** Opening RECORDS SUPPLIED block **
(** X17. Appending new elements and then removing them gives back the
    elements that were there, with their heights, in a grid with the
    same column indices.  The elements need not be in the columns
    they were in: when their sort indices are distinct numbers, the
    instance is the one that a relayout of the first grid returns, so
    the grid is the same again exactly when a relayout leaves it as it
    is. *)
Theorem append_remove_round_trip (m : metrics) (c : Z) (items : list item) (s : lace) :
  laid c s -> 1 <= c -> selector (settings s) <> None ->
  NoDup (idsOf (el s)) -> lastOk (lastColAppended (cache s)) ->
  items <> [] -> NoDup (map ident items) ->
  (forall x, In x items -> ~ In (ident x) (idsOf (el s))) ->
  exists s1 s2,
    append items s = Ret s1
    /\ remove m items s1 = Ret s2
    /\ Permutation (map (fun x => (ident x, height x)) (allItems (el s2)))
                   (map (fun x => (ident x, height x)) (allItems (el s)))
    /\ colIndices (el s2) = colIndices (el s)
    /\ itemIndex (cache s2) = Z.of_nat (List.length (allItems (el s)))
    /\ (NoDup (map sortIndex (allItems (el s))) ->
        (forall x, In x (allItems (el s)) -> sortIndex x <> None) ->
        _reLayout m s = Ret s2 /\ (s2 = s <-> _reLayout m s = Ret s)).
Proof.
  intros Hlaid Hc Hsel Hnd Hok Hne Hni Hfresh.
  destruct (append_closed c items s Hlaid Hc Hnd Hok Hne Hni Hfresh)
    as (s0 & He & Hlaid0 & Hst0 & Hca0 & Hp0 & Hrest0 & Hret & Hel).
  set (s1 := eachFrom 0 items s0) in *.
  pose proof Hlaid0 as (Hcols0 & Hcc0 & Hidx0).
  assert (Hnd0 : NoDup (idsOf (el s0))).
  { unfold idsOf.
    apply (Permutation_NoDup (Permutation_map ident (Permutation_sym Hp0))).
    exact Hnd. }
  assert (Hall : Permutation (allItems (el s1))
                   (allItems (el s) ++ renumber (itemIndex (cache s)) items)).
  { rewrite Hel, placeFrom_perm by assumption. now apply Permutation_app_tail. }
  destruct (eachFrom_keeps (Num c) items 0 s0 Hidx0 Hnd0) as [Hidx1 Hnd1].
  fold s1 in Hidx1, Hnd1.
  assert (Hst1 : settings s1 = settings s).
  { unfold s1. now rewrite eachFrom_settings. }
  set (s1' := setEl s1 (detachAll items (el s1))).
  assert (Hnd1' : NoDup (idsOf (el s1'))) by (apply NoDup_detachAll; exact Hnd1).
  assert (Hsel1 : selector (settings s1') <> None).
  { change (settings s1') with (settings s1). now rewrite Hst1. }
  assert (Hcols1 : cols (settings s1') = Num c).
  { change (settings s1') with (settings s1). rewrite Hst1. apply Hlaid. }
  assert (Hfin1 : cols (settings s1') <> PInf) by (rewrite Hcols1; discriminate).
  destruct (reLayout_renumbered m s1' Hsel1 Hfin1 Hnd1')
    as (s2 & Hret2 & Hp2 & _ & Hcount).
  assert (Hkept : Permutation (allItems (el s1')) (allItems (el s))).
  { cbn [s1' el setEl]. rewrite allItems_detachAll.
    rewrite (filter_perm _ _ _ Hall), filter_app.
    rewrite (filter_all _ (allItems (el s))), (filter_none _ (renumber _ items)).
    - now rewrite app_nil_r.
    - intros y Hy. apply negb_false_iff, holds_ident.
      rewrite <- (renumber_ident (itemIndex (cache s)) items). now apply in_map.
    - intros y Hy. apply negb_true_iff.
      destruct (holds (ident y) items) eqn:Eh; [|reflexivity].
      apply holds_ident, in_map_iff in Eh. destruct Eh as (x & E & Hx).
      exfalso. apply (Hfresh x Hx). rewrite E. unfold idsOf. now apply in_map. }
  exists s1, s2. split; [exact Hret|]. split; [|split; [|split; [|split]]].
  - unfold remove. destruct items as [|x rest]; [contradiction|]. exact Hret2.
  - rewrite (Permutation_map _ Hp2), renumber_same.
    rewrite (Permutation_map _ (sort_perm sortIndex _)).
    now apply Permutation_map.
  - destruct (reLayout_keeps m s1' s2 Hnd1') as (_ & _ & Hidx2 & _);
      [now rewrite Hret2|].
    rewrite Hidx2. change (settings s1') with (settings s1). rewrite Hst1.
    destruct Hlaid as (-> & _ & ->). reflexivity.
  - rewrite Hcount. f_equal. now apply Permutation_length.
  - intros Hdist Hsome.
    assert (Hsame : _reLayout m s = Ret s2).
    { destruct (distinct_indices_comparable _ Hdist Hsome) as [HndI Hcmp].
      pose proof (sort_sorted sortIndex _ HndI Hcmp) as Hsorted.
      assert (Hsort : _sortItemsByIndex sortIndex (allItems (el s1'))
                      = _sortItemsByIndex sortIndex (allItems (el s))).
      { apply sort_unique; [exact Hsorted|].
        rewrite Hkept. symmetry. apply sort_perm. }
      assert (Hcols : cols (settings s) = Num c) by apply Hlaid.
      destruct (reLayout_closed m s c Hsel Hcols Hc Hnd)
        as (s' & Hr & Hst & Hca & Hel' & Hcss).
      destruct (reLayout_closed m s1' c Hsel1 Hcols1 Hc Hnd1')
        as (s2' & Hr2 & Hst2 & Hca2 & Hel2 & Hcss2).
      rewrite Hret2 in Hr2. injection Hr2 as <-.
      rewrite Hr. f_equal. apply lace_ext.
      - rewrite Hst, Hst2. symmetry. exact Hst1.
      - rewrite Hca, Hca2. rewrite (Permutation_length Hkept). f_equal.
        cbn [s1' cache setEl]. unfold s1.
        rewrite eachFrom_cache, resetCache_cacheFrom. now rewrite Hca0.
      - rewrite Hel', Hel2, Hsort. f_equal.
        cbn [s1' el setEl]. rewrite clearers_detachAll, Hel, clearers_placeFrom.
        rewrite <- (clearers_notCol (el s0)), Hrest0. symmetry. apply clearers_notCol.
      - rewrite Hcss, Hcss2.
        change (settings s1') with (settings s1). rewrite Hst1.
        assert (Hw : cssWidth s1' = cssWidth s).
        { cbn [s1' cssWidth setEl]. unfold s1. rewrite eachFrom_cssWidth.
          destruct (evenBottom_frame s s0) as (_ & _ & Hw); [now rewrite He|exact Hw]. }
        now rewrite Hw. }
    split; [exact Hsame|]. split.
    + intros <-. exact Hsame.
    + intros H. rewrite H in Hsame. now injection Hsame.
Qed.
** Closing RECORDS SUPPLIED block **
Every line holding the word "cssWidth" should be copied out of the records above.

        assert (Hw : cssWidth s1' = cssWidth s).
        { cbn [s1' cssWidth setEl]. unfold s1. rewrite eachFrom_cssWidth.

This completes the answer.